Tout dépend de si Hitler se soit rendu compte de la situation après une écrasante défaite alliée à El-Alamein et l'occupation de l'Egypte par les troupes de Rommel et avait envoyé une énorme quantité de matériel pour renforcer ses troupes réduites à (on peut inférer) une soixantaine de chars et quelques milliers de fantassins, ou s'il avait décidé de réagir selon la pensée qui le caractériserait tout à fait, c'est à dire "Rommel a vaincu les Anglais et s'attaque au Proche-Orient; tout va donc bien pour ce front, et je lui retire quelques troupes pour les envoyer en Russie, là où on en a besoin". Il lui aurait fallu une lucidité qui n'était pas la sienne pour se rendre compte du prébende que lui offrait Rommel et le renforcer en vue d'une attaque contre le Proche-Orient. Sinon, les renforts des Anglais en provenance d'Inde (qui pouvaient largement excéder le millier de chars en cas de nécéssité extrême) auraient tôt fait de repousser Rommel, surtout dans une terre où la population avait été dirigée par les Anglais depuis 1920. Quelque chose me dit que cette deuxième possibilité aurait primée dans l'esprit du Führer, et Rommel ne pouvait en aucun cas foncer à travers la Palestine, le Liban et la Syrie pour attendre la frontière turque: les problèmes d'approvisionnement l'avaient déjà cloué au sol assez de fois avant El-Alamein pour qu'il se rende compte de cette impossibilité; le trajet Alexandrie – Antakya (une des villes les plus au sud de Turquie) faisait plus de 1200 kilomètres…
Igor Geiller a écrit :
La prise de Malte était une question de volonté, pas de moyens. Les Allemands et les Italiens étaient prêts à envahir Malte en juin 1942. Mais Rommel avait repris l'offensive en Egypte, et les moyens pour l'invasion furent envoyés en Afrique du nord.

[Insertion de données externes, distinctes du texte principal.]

(** C1. [output] writes, for a non-empty list whose entries are
    contiguous on one path from [path:n] on, the directive of [path:n]
    and then the texts in order, and nothing else.  For any list it
    writes every text, in order, and before the text of an entry a
    directive exactly when contiguity breaks at that entry. *)
Theorem output_line_directives (self : LineList.t) (stream_name : string) :
  exists out,
    LineList.output self (Some stream_name) None = Ok out
    /\ (forall path n,
          LineList._entries self <> [] ->
          contiguous path n (LineList._entries self) ->
          out = Directive (Coordinate.line (Coordinate.mk path n))
                :: ((fun e => Text (text e)) <$> LineList._entries self))
    /\ is_directive <$> out
       = flat_map shape (with_prev None (LineList._entries self))
    /\ content <$> filter (fun p => is_directive p = false) out
       = LineList.__iter__ self
    /\ length (filter (fun p => is_directive p = true) out)
       = length (filter (fun pe => breaks pe.1 pe.2 = true)
                   (with_prev None (LineList._entries self))).
Proof.
  eexists. split; [reflexivity|].
  set (fname := py.basename stream_name).
  destruct self as [es]. cbn [LineList._entries].
  split.
  { intros path n Hne Hc.
    destruct es as [|[c t] es]; [contradiction|].
    destruct Hc as [Hcoord Hrest]. cbn in Hcoord. subst c.
    cbn [LineList.output_loop]. f_equal. cbn [fmap list_fmap text]. f_equal.
    replace n with (n + 1 - 1) at 1 by lia.
    apply contiguous_no_directive. exact Hrest. }
  split; [apply (loop_shape fname es None)|].
  split; [apply loop_texts|].
  pose proof (loop_shape fname es None 1) as Hshape.
  cbn [mbind option_bind] in Hshape.
  rewrite <- (length_fmap is_directive).
  assert (Hf : forall l : list printed,
             is_directive <$> filter (fun p => is_directive p = true) l
             = filter (fun b => b = true) (is_directive <$> l)).
  { induction l as [|p l IHl]; [reflexivity|].
    cbn [fmap list_fmap].
    destruct (is_directive p) eqn:E.
    - rewrite !filter_cons_True by done. cbn. rewrite E. f_equal. exact IHl.
    - rewrite !filter_cons_False by (rewrite ?E; discriminate). exact IHl. }
  rewrite Hf, Hshape.
  generalize (with_prev None es). intros l.
  induction l as [|pe l IHl]; [reflexivity|].
  cbn [flat_map]. rewrite filter_app, length_app, IHl.
  unfold shape at 1.
  destruct (breaks pe.1 pe.2) eqn:E.
  - rewrite (filter_cons_True _ pe) by exact E. reflexivity.
  - rewrite (filter_cons_False _ pe) by (rewrite E; discriminate). reflexivity.
Qed.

Au début de la guerre, Malte devait rester à l'écart du théâtre d'opération, les Allemands ne s'intéressant que peu à cette minuscule île perdue au milieu de la Méditerranée. Mais l'entrée en guerre de l'Italie, le 10 juin 1940, change la donne: Mussolini exprime dès le départ sa volonté d'annexer Malte et de la rajouter au "Nouvel Empire Italien". Moins de 24 heures après le début des hostilités, 100 avions italiens bombardent les docks de La Valette - l'île, dont la défense aérienne se limitait à 3 chasseurs biplans Gloster Gladiator (surnommés
Foi,
Espérance et
Charité), ne peut opposer de résistance. Heureusement pour la population, l'Angleterre réussira bien à envoyer quelques Hurricanes en renfort. A partir d'avril 1941, après la cuisante défaite navale au cap Matapan (sud de la Laconie (Grèce), 27-29 mars), où ils perdent 3 cuirassés et 2 destroyers, Mussolini décident d'envoyer une force aéroportée envahir l'île. Malheureusement, il a besoin de l'aval d'Hitler pour ce faire, et celui-ci a d'autres chats à fouetter: il est en train d'organiser l'invasion de la Grèce. En mai 1941, l'Allemagne envahit la Crète en lâchant 10 000 soldats de la Wehrmacht derrière les lignes anglo-grecques (le général britannnique Bernard Freyberg tenait alors la crète avec environ 30 000 Britannique, Néo-Zélandais et Australiens et 10 000 Grecs). Après 11 jours de lutte acharnée, la Crète tombe aux mains de l'envahisseur, au prix exorbitant de 4 000 morts et de 3 000 blessés. Hitler, choqué par cette hécatombe, décide de différer l'hypothétique invasion aéroportée de Malte à bien plus tard. L'occasion ne se représentera pas une deuxième fois, étant donnné que la Royal Navy inflige défaite sur défaite à la marine italienne, et que toutes les troupes (ou presques) sont réquisitionnées pour le front russe. Ceci n'empêche pas un bombardement intense de l'île (en mai 1942, un total de 6 000 bombardiers passeront au-dessus de l'île et lâcheront leur cargaison mortelle). Le 15 août 1942, le convoi anglais
Pedestral, parti de Gibraltar le 10, arrive à La Vilette, où il est acclamé par la population. A partir de ce moment, l'Axe considère que le principal second front (
) est l'invasion de l'Egypte, et la défaite d'El-Alamein anéantit les derniers espoirs de Mussolini de s'emparer de l'île...
Cuchlainn a écrit :
C'est-à-dire que l'Allemagne n'avait pas les moyens d'être présente comme elle l'aurait dû sur les fronts qu'elle aurait dû pour assurer la victoire... Qu'elle a eu les yeux plus gros que le ventre quoi.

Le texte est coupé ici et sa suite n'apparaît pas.